Stored data entries
===============
(* ===== verification/PluginScan.v ===== *)
(** * Plugin discovery

    [crates/kernel/src/plugin.rs], the scanner: walking a directory, reading
    package manifests, OpenClaw packages and manifests embedded in sources,
    checking that they agree, and the report of the scan.  The file system, the
    JSON readers and writers and Unicode lowercasing are parameters; the file
    system does not change during a scan.  Then the theorems. *)

From S2P Require Import Prelude RustStr Contracts Integration RustPath Plugin PluginAbsorb.

Definition PACKAGE_MANIFEST_FILE_NAME : string := "loong.plugin.json".
Definition OPENCLAW_PACKAGE_MANIFEST_FILE_NAME : string := "openclaw.plugin.json".
Definition PACKAGE_JSON_FILE_NAME : string := "package.json".

(** ** The file system *)

(** What [std::fs] and [std::path] answer; errors as their texts. *)
Class FileSystem : Type := {
  fs_exists : string -> bool;
  fs_is_file : string -> bool;
  fs_is_dir : string -> bool;
  fs_metadata_is_file : string -> result bool string;
  fs_read_dir : string -> result (list (result string string)) string;
  fs_read : string -> result string string;
}.

(** [str::to_lowercase] needs the Unicode tables, [FromUtf8Error] its text. *)
Class UnicodeText : Type := {
  to_lowercase : string -> string;
  from_utf8_error : string -> string;
}.

(** ** Documents *)

Section documents.
Context {J : SerdeJson}.

Record PackageManifestDocument : Type := {
  mdoc_api_version : option string;
  mdoc_version : option string;
  mdoc_plugin_id : string;
  mdoc_provider_id : string;
  mdoc_connector_name : string;
  mdoc_channel_id : option string;
  mdoc_endpoint : option string;
  mdoc_capabilities : gset Capability;
  mdoc_metadata : gmap string string;
  mdoc_trust_tier : PluginTrustTier;
  mdoc_summary : option string;
  mdoc_tags : list string;
  mdoc_input_examples : list Value;
  mdoc_output_examples : list Value;
  mdoc_defer_loading : bool;
  mdoc_setup : option PluginSetup;
  mdoc_slot_claims : list PluginSlotClaim;
  mdoc_compatibility : option PluginCompatibility;
}.

Definition into_manifest (d : PackageManifestDocument) : PluginManifest := {|
  pm_api_version := mdoc_api_version d;
  pm_version := mdoc_version d;
  pm_plugin_id := mdoc_plugin_id d;
  pm_provider_id := mdoc_provider_id d;
  pm_connector_name := mdoc_connector_name d;
  pm_channel_id := mdoc_channel_id d;
  pm_endpoint := mdoc_endpoint d;
  pm_capabilities := mdoc_capabilities d;
  pm_metadata := mdoc_metadata d;
  pm_trust_tier := mdoc_trust_tier d;
  pm_summary := mdoc_summary d;
  pm_tags := mdoc_tags d;
  pm_input_examples := mdoc_input_examples d;
  pm_output_examples := mdoc_output_examples d;
  pm_defer_loading := mdoc_defer_loading d;
  pm_setup := mdoc_setup d;
  pm_slot_claims := mdoc_slot_claims d;
  pm_compatibility := mdoc_compatibility d;
|}.

Record OpenClawManifestDocument : Type := {
  oc_id : string;
  oc_config_schema : option Value;
  oc_enabled_by_default : bool;
  oc_kind : option string;
  oc_channels : list string;
  oc_providers : list string;
  oc_provider_auth_env_vars : gmap string (list string);
  oc_provider_auth_choices : list Value;
  oc_skills : list string;
  oc_name : option string;
  oc_description : option string;
  oc_version : option string;
  oc_ui_hints : gmap string Value;
}.
End documents.

Record OpenClawPackageChannelDocument : Type := {
  ocl_id : option string;
  ocl_label : option string;
  ocl_docs_path : option string;
  ocl_blurb : option string;
  ocl_aliases : list string;
}.

Record OpenClawPackageInstallDocument : Type := {
  oin_npm_spec : option string;
  oin_local_path : option string;
  oin_min_host_version : option string;
}.

Record OpenClawPackageMetadataDocument : Type := {
  omd_extensions : list string;
  omd_setup_entry : option string;
  omd_channel : option OpenClawPackageChannelDocument;
  omd_install : option OpenClawPackageInstallDocument;
}.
===============
Set down, exactly as they stand above, the lines starting with the line with "mdoc_defer_loading : bool;" and going on through the line with "ocl_docs_path : option string;", and no others.

  mdoc_defer_loading : bool;
  mdoc_setup : option PluginSetup;
  mdoc_slot_claims : list PluginSlotClaim;
  mdoc_compatibility : option PluginCompatibility;
}.

Definition into_manifest (d : PackageManifestDocument) : PluginManifest := {|
  pm_api_version := mdoc_api_version d;
  pm_version := mdoc_version d;
  pm_plugin_id := mdoc_plugin_id d;
  pm_provider_id := mdoc_provider_id d;
  pm_connector_name := mdoc_connector_name d;
  pm_channel_id := mdoc_channel_id d;
  pm_endpoint := mdoc_endpoint d;
  pm_capabilities := mdoc_capabilities d;
  pm_metadata := mdoc_metadata d;
  pm_trust_tier := mdoc_trust_tier d;
  pm_summary := mdoc_summary d;
  pm_tags := mdoc_tags d;
  pm_input_examples := mdoc_input_examples d;
  pm_output_examples := mdoc_output_examples d;
  pm_defer_loading := mdoc_defer_loading d;
  pm_setup := mdoc_setup d;
  pm_slot_claims := mdoc_slot_claims d;
  pm_compatibility := mdoc_compatibility d;
|}.

Record OpenClawManifestDocument : Type := {
  oc_id : string;
  oc_config_schema : option Value;
  oc_enabled_by_default : bool;
  oc_kind : option string;
  oc_channels : list string;
  oc_providers : list string;
  oc_provider_auth_env_vars : gmap string (list string);
  oc_provider_auth_choices : list Value;
  oc_skills : list string;
  oc_name : option string;
  oc_description : option string;
  oc_version : option string;
  oc_ui_hints : gmap string Value;
}.
End documents.

Record OpenClawPackageChannelDocument : Type := {
  ocl_id : option string;
  ocl_label : option string;
  ocl_docs_path : option string;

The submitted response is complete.